Les statuts de 1403 sont la première compilation de lois édictées par Amédée VIII. Pour la plus part, il s’agit de la réédition de celles qu’il a promulguées en 1379. Néanmoins, les huit premiers paragraphes présentent une unité cohérente, fruit du travail original du milieu culturel entourant le nouveau comte, bien identifiable par le style, le langage et la pensée légale. Ces écrits sont particulièrement importants car à la fois ils attestent de la législation précédente, en même temps qu'ils constituent la première loi promulguée par le comte de Savoie concernant les juifs. Ils ont été composés peu de temps après l’expulsion des communautés juives du royaume de France en 1394, quand un certain nombre de ces familles sont apparues dans le comté de Savoie. Même si les lois de 1403 ne font pas montre de détails, elles représentent pourtant un tournant dans l’histoire légale de cette principauté. Elles indiquent que le comte ne comprenait pas tous les enjeux qu’impliquait une législation cherchant à contrôler les relations entre chrétiens et juifs. Il se contentait plutôt de reproduire et réitérer les prescriptions traditionnelles définies par le IVe concile de Latran. Ces lois témoignent toutefois de l’étroite connexion entre théorie légale et vie quotidienne. Peu après l’établissement des premières grandes communautés juives dans le comté, Amédée, qui était à peine plus qu’un adolescent, s’est montré capable de promulguer un texte législatif cohérent à propos d’un phénomène nouveau. En 1430, quand les problèmes liés à la nouvelle cohabitation entre la minorité juive et la majorité chrétienne été devenus davantage visibles, la législation la concernant devint plus complexe et précise.

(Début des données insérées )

(** * EV battery-health and repair-cost scripts: a shallow embedding

    Sources embedded here:
    - [ML_Model_Train/new_model/test/batteryHealth.py]
      (synthetic record generator, feature preparation, predictor);
    - [ML_Model_Train/new_model/test/repairecost.py]
      (repair-cost feature preparation, training, predictor);
    - [ML_Model_Train/train_simplified_model.py] (training + export);
    - [ML_Model_Train/new_model/test/conver.py] (export of the saved model).

    Modelling conventions.
    - A Python [float] is modelled as an exact rational ([Q]); the
      rounding error of binary64 arithmetic is outside the model, the
      comparisons, clamps, truncations and decimal roundings of the code
      are inside it.  Numbers are compared with [==] ([Qeq]).  Where a
      statement says which value the generator stores, it is made over
      an arbitrary arithmetic instead (module [Float]), of which the
      exact one is an instance.
    - A Python [int] is a [Z].
    - NumPy's process-wide random state is threaded explicitly through a
      state monad; the generator itself (Mersenne Twister and the
      samplers built on it) is an interface, [RandomState], with the
      range contracts NumPy documents for it.
    - scikit-learn's fitted regressor is a function from a feature row to
      a number; its [LabelEncoder] is modelled concretely (sorted distinct
      labels, position lookup, failure on an unseen label).
    - A pandas DataFrame is an index plus an ordered association list of
      named columns; frames that are mutated in place live in a heap and
      are passed by location. *)

From Stdlib Require Import ZArith QArith Qround Lqa Lia List String.
From Stdlib Require Import NArith Ascii Sorted.
From stdpp Require Import base option list gmap strings.
Import ListNotations.
Open Scope Q_scope.

(** ** Python numerics over [Q] *)

Module Py.

Definition Qltb (x y : Q) : bool := negb (Qle_bool y x).

(** [min(a, b)]: the first argument unless the second is strictly smaller. *)
Definition min (a b : Q) : Q := if Qltb b a then b else a.

(** [max(a, b)]: the first argument unless the second is strictly larger. *)
Definition max (a b : Q) : Q := if Qltb a b then b else a.

(** [int(x)] on a float: truncation toward zero. *)
Definition int (x : Q) : Z := if Qltb x 0 then Qceiling x else Qfloor x.

(** Nearest integer, ties to the even neighbour. *)
Definition round_half_even (x : Q) : Z :=
  let f := Qfloor x in
  let r := x - inject_Z f in
  if Qltb r 0.5 then f
  else if Qltb 0.5 r then (f + 1)%Z
  else if Z.even f then f else (f + 1)%Z.

Definition pow10 (ndigits : nat) : Q := inject_Z (10 ^ Z.of_nat ndigits).

(** [round(x, ndigits)] on a float. *)
Definition round (x : Q) (ndigits : nat) : Q :=
  inject_Z (round_half_even (x * pow10 ndigits)) / pow10 ndigits.

(** [sub in s] on strings. *)
Fixpoint contains (sub s : string) : bool :=
  String.prefix sub s ||
  match s with
  | EmptyString => false
  | String _ s' => contains sub s'
  end.

End Py.

(** ** The state monad that threads NumPy's global random state *)

Definition State (G A : Type) : Type := G -> A * G.

#[global] Instance state_ret {G} : MRet (State G) :=
  fun A a g => (a, g).
#[global] Instance state_bind {G} : MBind (State G) :=
  fun A B f m g => let '(a, g') := m g in f a g'.

(** ** [numpy.random]: the legacy global generator as an interface *)

Class RandomState (G : Type) : Type := {
  (** state installed by [np.random.seed(s)] *)
  rs_seed : Z -> G;
  (** [np.random.uniform(low, high)] *)
  rs_uniform : Q -> Q -> State G Q;
  (** [np.random.normal(loc, scale)] *)
  rs_normal : Q -> Q -> State G Q;
  (** [np.random.beta(a, b)] *)
  rs_beta : Q -> Q -> State G Q;
  (** the position picked by [np.random.choice] among [k] candidates *)
  rs_index : nat -> State G nat
}.

(** The documented ranges: [uniform] samples from [[low, high)], and
    [choice] picks one of the candidates. *)
Class RandomStateLaws {G : Type} (R : RandomState G) : Prop := {
  rs_uniform_range : forall lo hi g,
    lo < hi -> lo <= (rs_uniform lo hi g).1 /\ (rs_uniform lo hi g).1 < hi;
  rs_index_range : forall k g,
    (0 < k)%nat -> ((rs_index k g).1 < k)%nat
}.

Module np_random.
Section np_random.
Context {G : Type} {R : RandomState G}.

Definition seed (s : Z) : State G unit := fun _ => (tt, rs_seed s).
Definition uniform : Q -> Q -> State G Q := rs_uniform.
Definition normal : Q -> Q -> State G Q := rs_normal.
Definition beta : Q -> Q -> State G Q := rs_beta.
Definition choice {A : Type} `{Inhabited A} (a : list A) : State G A :=
  i ← rs_index (length a); mret (a !!! i).
End np_random.
End np_random.

(** ** pandas: cells, frames, and the operations the scripts use *)

Module pd.

(** A cell of a column: a string, a number, a boolean, or a missing
    value (NaN). *)
Inductive cell : Type :=
| CStr (s : string)
| CNum (q : Q)
| CBool (b : bool)
| CNaN.

Record DataFrame : Type := Frame {
  index : list nat;
  columns : list (string * list cell)
}.

(** [df[name]]; [None] is a [KeyError]. *)
Fixpoint lookup_column (name : string) (cols : list (string * list cell))
    : option (list cell) :=
  match cols with
  | [] => None
  | (k, v) :: cols' =>
      if String.eqb k name then Some v else lookup_column name cols'
  end.

Definition getitem (df : DataFrame) (name : string) : option (list cell) :=
  lookup_column name (columns df).

(** [df[name] = values]: an existing column is overwritten where it
    stands, a new one is appended after the others. *)
Fixpoint assign_column (name : string) (values : list cell)
    (cols : list (string * list cell)) : list (string * list cell) :=
  match cols with
  | [] => [(name, values)]
  | (k, v) :: cols' =>
      if String.eqb k name then (k, values) :: cols'
      else (k, v) :: assign_column name values cols'
  end.

Definition setitem (df : DataFrame) (name : string) (values : list cell)
    : DataFrame :=
  {| index := index df; columns := assign_column name values (columns df) |}.

(** [df[name] = scalar]: the value is repeated on every row. *)
Definition setitem_scalar (df : DataFrame) (name : string) (value : cell)
    : DataFrame :=
  setitem df name (replicate (length (index df)) value).

(** [df[names]]: the named columns, in the order asked for. *)
Definition select (df : DataFrame) (names : list string) : option DataFrame :=
  cols ← mapM (fun name => v ← getitem df name; Some (name, v)) names;
  Some {| index := index df; columns := cols |}.

(** [df.drop(columns=[name])]. *)
Definition drop (df : DataFrame) (name : string) : option DataFrame :=
  _ ← getitem df name;
  Some {| index := index df;
          columns := List.filter (fun kv => negb (String.eqb kv.1 name))
                       (columns df) |}.

(** [c == True], element by element. *)
Definition eq_True (c : cell) : bool :=
  match c with
  | CBool b => b
  | CNum q => Qeq_bool q 1
  | _ => false
  end.

Fixpoint keep {A : Type} (mask : list bool) (l : list A) : list A :=
  match mask, l with
  | b :: mask', x :: l' => if b then x :: keep mask' l' else keep mask' l'
  | _, _ => []
  end.

(** [df[mask]]: the rows where the mask holds, with their index labels. *)
Definition filter_rows (df : DataFrame) (mask : list bool) : DataFrame :=
  {| index := keep mask (index df);
     columns := List.map (fun kv => (kv.1, keep mask kv.2)) (columns df) |}.

(** [pd.DataFrame([d])] for one dictionary [d]. *)
Definition of_dict (d : list (string * cell)) : DataFrame :=
  {| index := [0%nat];
     columns := List.map (fun kv => (kv.1, [kv.2])) d |}.

Definition strings (col : list cell) : option (list string) :=
  mapM (fun c => match c with CStr s => Some s | _ => None end) col.

(** The numbers of a column that has nothing missing. *)
Definition numbers (col : list cell) : option (list Q) :=
  mapM (fun c => match c with CNum q => Some q | _ => None end) col.

Definition isnull (c : cell) : bool :=
  match c with CNaN => true | _ => false end.

(** [X.isnull().sum().sum()] *)
Definition count_null (df : DataFrame) : nat :=
  sum_list (List.map (fun kv => length (List.filter isnull kv.2)) (columns df)).

(** The present numbers of a numeric column; [None] when a cell is
    neither a number nor missing. *)
Definition present (col : list cell) : option (list Q) :=
  mapM (fun c => match c with
                 | CNum q => Some [q] | CNaN => Some [] | _ => None
                 end) col ≫= fun qs => Some (concat qs).

(** A column's [mean()], missing values skipped; NaN when none is present. *)
Definition mean (col : list cell) : option cell :=
  qs ← present col;
  Some (match qs with
        | [] => CNaN
        | _ => CNum (List.fold_left Qplus qs 0 / inject_Z (Z.of_nat (length qs)))
        end).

abattage ; contrat ; enfants ; esclaves ; insigne ; Juifs/Judaïsme ; nourrices ; signe distinctif ; violence
Youna Masset : relecture -corrections
Anna MATHESON : relecture -corrections
Notice n°268475, projet RELMIN, «Le statut légal des minorités religieuses dans l'espace euro-méditerranéen (Ve- XVesiècle)»
Edition électronique Telma, IRHT, Institut de Recherche et d'Histoire des Textes - Orléans http://www.cn-telma.fr/relmin/extrait268475/.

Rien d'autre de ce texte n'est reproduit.